Une autre dérive du télétravail : la mauvaise organisation et la perte d’estime de soi. En l’absence de signes de reconnaissance, le collaborateur peut voir son identité fragilisée et chercher en conséquence à prouver sa valeur en travaillant toujours plus. La frontière entre la vie privée et la vie professionnelle s’estompe jusqu’à disparaître, les heures face à l’écran s’allongent et le mauvais mobilier de travail achève d’épuiser le corps. Pour peu que des problèmes familiaux s’immiscent dans son quotidien, le collaborateur risque de développer des troubles psychosociaux : fatigue, baisse de la concentration, addictions diverses, burn out…
Des managers qui doivent s’adapter
Dans ce nouvel environnement, les managers doivent relever de nouveaux défis : maintenir la cohésion de l’équipe, la motivation et la santé des collaborateurs.
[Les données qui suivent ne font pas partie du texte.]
(* ===== verification/ResourceGrid.v ===== *)
(** * ResourceGrid: tensors and the resource grid the fronthaul reads and writes

    Models include/srsran/adt/tensor.h (views of a tensor in one block of memory),
    lib/phy/support/resource_grid_impl.cpp, resource_grid_writer_impl.cpp and
    resource_grid_reader_impl.cpp.  A grid holds one brain-float sample per
    subcarrier, symbol and port, and a bit per port that says whether the port was
    left empty, so that clearing the grid can skip it.

    A view ([span]) into the elements is a [window]: where it starts and how long it
    is.  The elements are shared by all views, so a write through one is seen through
    the others.  [srsvec::convert] is its scalar loop. *)

From S2P Require Import Prelude Bf16 OfhBase BoundedBitset BitsetSpec.

(** [cf_t]: the bit patterns of the two floats. *)
Record cf_t : Type := mk_cf { cf_real : Z; cf_imag : Z }.

Definition to_cbf16 (value : cf_t) : cbf16_t := mk_cbf16 (to_bf16 (cf_real value)) (to_bf16 (cf_imag value)).
Definition to_cf (value : cbf16_t) : cf_t := mk_cf (to_float (real value)) (to_float (imag value)).

Definition NRE : Z := 12.
Definition MAX_RB : Z := 275.
(** The capacity of the masks. *)
Abbreviation mask_capacity := (NRE * MAX_RB).

(** ** Tensors *)
Module tensor.

Record window : Type := mk_window { start : Z; len : Z }.

Definition window_sub (w : window) (offset count : Z) : result window :=
  assume (offset <=? len w) AssertFailed;;
  assume (count <=? len w - offset) AssertFailed;;
  Ok (mk_window (start w + offset) count).

(** [v[i]] for reading and for writing. *)
Definition at_ {A} (els : list A) (w : window) (i : Z) : result A :=
  assume (i <? len w) AssertFailed;; vec_at els (start w + i).

Definition put_at {A} (els : list A) (w : window) (i : Z) (x : A) : result (list A) :=
  assume (i <? len w) AssertFailed;;
  _ ← vec_at els (start w + i);
  Ok (<[Z.to_nat (start w + i) := x]> els).

(** All the elements a view covers, and a copy into it; [srsvec::copy] and
    [srsvec::convert] assert that the sizes agree. *)
Definition load {A} (els : list A) (w : window) : result (list A) := vec_range els (start w) (start w + len w).

Definition store {A} (els : list A) (w : window) (l : list A) : result (list A) :=
  assume (len w =? zlen l) AssertFailed;;
  _ ← load els w;
  Ok (take (Z.to_nat (start w)) els ++ l ++ drop (Z.to_nat (start w) + length l) els).

Record t (A : Type) : Type := mk { dimensions_size : list Z; elements : list A }.
#[global] Arguments mk {A} _ _.
#[global] Arguments dimensions_size {A} _.
#[global] Arguments elements {A} _.

Definition accumulate (sizes : list Z) : Z := foldl (λ acc d, wrap 32 (acc * d)) 1 sizes.

Section ops.
Context {A : Type} (zero : A).

Definition get_data (x : t A) : result window :=
  let all := mk_window 0 (zlen (elements x)) in
  assume (accumulate (dimensions_size x) <=? len all) AssertFailed;;
  window_sub all 0 (accumulate (dimensions_size x)).

(** One turn of the loop: the offset and the stride so far. *)
Definition add_dimension (acc : Z * Z) (index_size : Z * Z) : result (Z * Z) :=
  let '(offset, stride) := acc in
  let '(index, size) := index_size in
  assume (index <? size) AssertFailed;;
  Ok (wrap 32 (offset + stride * index), wrap 32 (stride * size)).

Definition get_view_offset (N : nat) (x : t A) (indices : list Z) : result Z :=
  '(offset, _) ← fold_result add_dimension (0, accumulate (take N (dimensions_size x)))
                   (zip indices (drop N (dimensions_size x)));
  Ok offset.

Definition get_view (N : nat) (x : t A) (indices : list Z) : result window :=
  data ← get_data x;
  let view_size := accumulate (take N (dimensions_size x)) in
  offset ← get_view_offset N x indices;
  window_sub data offset view_size.

Definition resize_elements (l : list A) (n : Z) : list A :=
  take (Z.to_nat n) l ++ replicate (Z.to_nat n - length l) zero.

(** [dynamic_tensor] *)
Definition reserve (x : t A) (dimensions : list Z) : t A :=
  mk dimensions (resize_elements (elements x) (accumulate dimensions)).

Definition resize (x : t A) (dimensions : list Z) : t A :=
  let total_size := accumulate dimensions in
  mk dimensions (if zlen (elements x) <? total_size then resize_elements (elements x) total_size else elements x).
End ops.

End tensor.
Import tensor.

(** ** The grid *)
Module resource_grid.

Record t : Type := mk {
  nof_ports : Z; nof_symb : Z; nof_subc : Z;
  rg_buffer : tensor.t cbf16_t; empty : Z }.

Definition zero : cbf16_t := mk_cbf16 0 0.
Definition with_elements (g : t) (els : list cbf16_t) : t :=
  mk (nof_ports g) (nof_symb g) (nof_subc g) (tensor.mk (dimensions_size (rg_buffer g)) els) (empty g).
Definition with_empty (g : t) (e : Z) : t := mk (nof_ports g) (nof_symb g) (nof_subc g) (rg_buffer g) e.

(** [1U << n] *)
Definition one_at (n : Z) : result Z := assume (n <? 32) BadShift;; Ok (1 ≪ n).
Definition all_empty (nof_ports : Z) : result Z := b ← one_at nof_ports; Ok (wrap 32 (b - 1)).

Definition create (nof_ports_ nof_symb_ nof_subc_ : Z) : result t :=
  let rg_buffer := tensor.reserve zero (tensor.mk [] []) [nof_subc_; nof_symb_; nof_ports_] in
  data ← tensor.get_data rg_buffer;
  els ← tensor.store (elements rg_buffer) data (replicate (Z.to_nat (len data)) zero);
  empty ← all_empty nof_ports_;
  Ok (mk nof_ports_ nof_symb_ nof_subc_ (tensor.mk (dimensions_size rg_buffer) els) empty).

(** The dimensions, as writer and reader ask the tensor for them. *)
Definition dimension (g : t) (i : nat) : Z := nth i (dimensions_size (rg_buffer g)) 0.
Definition get_nof_subc (g : t) : Z := dimension g 0.
Definition get_nof_symbols (g : t) : Z := dimension g 1.
Definition get_nof_ports (g : t) : Z := dimension g 2.

(** *** Which ports are empty *)

Definition is_port_empty (g : t) (i_port : Z) : result bool :=
  b ← one_at i_port; Ok (negb (Z.land (empty g) b =? 0)).

Definition clear_empty (g : t) (i_port : Z) : result t :=
  b ← one_at i_port; Ok (with_empty g (Z.land (empty g) (wrap 32 (Z.lnot b)))).

Definition is_empty_port (g : t) (port : Z) : result bool :=
  assume (port <? get_nof_ports g) AssertFailed;; is_port_empty g port.

Fixpoint is_empty_loop (g : t) (ports : list Z) : result bool :=
  match ports with
  | [] => Ok true
  | i_port :: ports =>
      e ← is_empty_port g i_port;
      if (e : bool) then is_empty_loop g ports else Ok false
  end.
Definition is_empty (g : t) : result bool := is_empty_loop g (seqZ 0 (get_nof_ports g)).

Definition zero_port (g : t) (port : Z) : result t :=
  e ← is_port_empty g port;
  if (e : bool) then Ok g else
  w ← get_view 2 (rg_buffer g) [port];
  els ← store (elements (rg_buffer g)) w (replicate (Z.to_nat (len w)) zero);
  Ok (with_elements g els).

Definition set_all_zero (g : t) : result t :=
  g ← fold_result zero_port g (seqZ 0 (nof_ports g));
  e ← all_empty (nof_ports g);
  Ok (with_empty g e).

(** *** Writer *)

Definition get_view_of (g : t) (port l : Z) : result window :=
  assume (l <? get_nof_symbols g) AssertFailed;;
  assume (port <? get_nof_ports g) AssertFailed;;
  get_view 1 (rg_buffer g) [l; port].

(** The body of the loop over the active subcarriers of a mask: the elements and the
    symbols left. *)
Definition put_one {S} (conv : S → cbf16_t) (symb : window) (st : list cbf16_t * list S) (i_subc : Z)
    : result (list cbf16_t * list S) :=
  let '(els, symbols) := st in
  match symbols with
  | [] => Fault AssertFailed
  | x :: _ =>
      els ← put_at els symb i_subc (conv x);
      symbols ← span_last symbols (zlen symbols - 1);
      Ok (els, symbols)
  end.

(** Both overloads with a mask; [conv] is the conversion to the type of the grid. *)
Definition put_mask {S} (conv : S → cbf16_t) (g : t) (port l k_init : Z) (mask : bounded_bitset.t) (symbols : list S)
    : result (t * list S) :=
  assume (l <? get_nof_symbols g) AssertFailed;;
  assume ((1 <=? bounded_bitset.size mask) && (bounded_bitset.size mask <=? get_nof_subc g)) AssertFailed;;
  assume (port <? get_nof_ports g) AssertFailed;;
  view ← get_view 1 (rg_buffer g) [l; port];
  symb ← window_sub view k_init (bounded_bitset.size mask);
  g ← clear_empty g port;
  count ← bounded_bitset.count mask;
  let mask_count := wrap 32 count in
  assume (mask_count <=? zlen symbols) AssertFailed;;
  contiguous ← (if mask_count =? 0 then Ok false else bounded_bitset.is_contiguous false mask true);
  if (contiguous : bool) then
    lowest ← bounded_bitset.find_lowest false mask true;
    dst ← window_sub symb (wrap 64 lowest) mask_count;
    src ← span_first symbols mask_count;
    els ← store (elements (rg_buffer g)) dst (map conv src);
    rest ← span_last symbols (zlen symbols - mask_count);
    Ok (with_elements g els, rest)
  else
    '(els, rest) ← bounded_bitset.for_each false mask 0 (bounded_bitset.size mask) (put_one conv symb) true
                     (elements (rg_buffer g), symbols);
    Ok (with_elements g els, rest).

Definition put_mask_cf := put_mask to_cbf16.
Definition put_mask_cbf16 := put_mask (λ x : cbf16_t, x).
La première des préconisations : maintenir le lien avec le collaborateur. C’est une évidence ? Pas tant que cela, car se pose la question de la fréquence des échanges liée à l’autonomie du collaborateur et au style de management. Un collaborateur autonome n’a pas les mêmes besoins qu’un collaborateur débutant. Un manager hyper contrôlant n’a pas les mêmes pratiques qu’un manager qui délègue et fait confiance. Il y a donc un ajustement à trouver entre deux besoins qui parfois peuvent être antagonistes. En l’absence d’ajustement, la relation manager-managé créera plus d’inconfort que d’apaisement.
Deuxième préconisation : une écoute de qualité. Bien sûr, les managers écoutaient déjà leurs collaborateurs. Mais dans une relation à distance et formelle (c’est-à-dire sans échanges de couloir et de pause café), cette écoute doit être particulièrement vigilante. Elle doit s’appuyer sur l’empathie qui est la capacité à entendre et à reconnaître les émotions de son interlocuteur. Dans des entreprises où les émotions sont mises sous couvert, cette posture sera plus difficile à adopter.
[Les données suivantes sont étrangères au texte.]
(* ===== verification/GridPool.v ===== *)
(** * GridPool: the pool of resource grids and the counted references to them

    Models lib/phy/support/resource_grid_pool_impl.cpp and
    include/srsran/phy/support/shared_resource_grid.h.  A grid is lent out as a
    [shared_resource_grid]; copies are counted, and the last one to be released gives
    the grid back, after a task of the housekeeping executor has cleared it.

    A reference is a [handle]: the identifier of a grid, or nothing once released or
    moved from.  The atomic operations on the counters are steps; a task handed to the
    executor is in [pending] until it runs, and whether the executor accepts one is an
    argument. *)

From S2P Require Import Prelude Bf16 OfhBase BoundedBitset BitsetSpec ResourceGrid.
Import tensor.

Module grid_pool.

Abbreviation grid := resource_grid.t.

Record t : Type := mk {
  grids : list grid;
  counter : Z;
  grids_scope_count : list Z;
  async_executor : bool;        (* whether there is one *)
  pending : list Z }.           (* identifiers of the grids whose task has not run *)

Abbreviation handle := (option Z).

Definition ref_counter_available : Z := 2 ^ 32 - 1.

Definition with_grids (p : t) (g : list grid) : t := mk g (counter p) (grids_scope_count p) (async_executor p) (pending p).
Definition with_counts (p : t) (c : list Z) : t := mk (grids p) (counter p) c (async_executor p) (pending p).
Definition with_pending (p : t) (q : list Z) : t := mk (grids p) (counter p) (grids_scope_count p) (async_executor p) q.

Definition create (executor : bool) (grids_ : list grid) : t :=
  mk grids_ 0 (replicate (length grids_) ref_counter_available) executor [].

Definition set_count (p : t) (identifier v : Z) : result t :=
  _ ← vec_at (grids_scope_count p) identifier;
  Ok (with_counts p (<[Z.to_nat identifier := v]> (grids_scope_count p))).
Pourquoi de l’empathie ? Parce qu’elle permet de créer une confiance indispensable au collaborateur pour se sentir réellement entendu. Il peut alors plus facilement s’ouvrir sur ce qu’il vit et sur ce qui l’inquiète. Et cela permet au manager de mieux percevoir et de mieux comprendre ce que l’on nomme les signaux faibles. Les signaux faibles sont ces changements dans la façon d’être du collaborateur et qui se manifestent sous forme de somatisation, de changement d’humeur, de qualité dans le travail rendu. Oser aborder ces sujets demande du courage au manager qui n’est souvent pas préparé. Et pourtant ce courage est indispensable. Les bénéfices en sont réels : un collaborateur qui se sent entendu, reconnu, valorisé retrouve motivation, bien-être et envie de travailler en équipe.
Dernier élément justement, la cohésion d’équipe. Une confiance retrouvée chez le collaborateur favorisera un meilleur travail collaboratif. Encore faut-il que le manager instaure des règles suffisamment claires et partagées pour que le travail en équipe fonctionne de manière optimale. Et puis, la cohésion c’est aussi de la convivialité. Hors présentiel, c’est plus difficile. D’où l’importance de conversations hors sujet de travail et de moments où l’on rit.
Avec cette crise, le rôle des managers devient donc prépondérant. Créer une dynamique d’équipe, veiller à l’équilibre de chacun, donner du sens, voilà de nouveaux challenges qui ne peuvent qu’enthousiasmer. Ou plutôt, voilà d’anciens challenges que l’époque que nous traversons permet d’amplifier et d’ancrer dans les pratiques managériales.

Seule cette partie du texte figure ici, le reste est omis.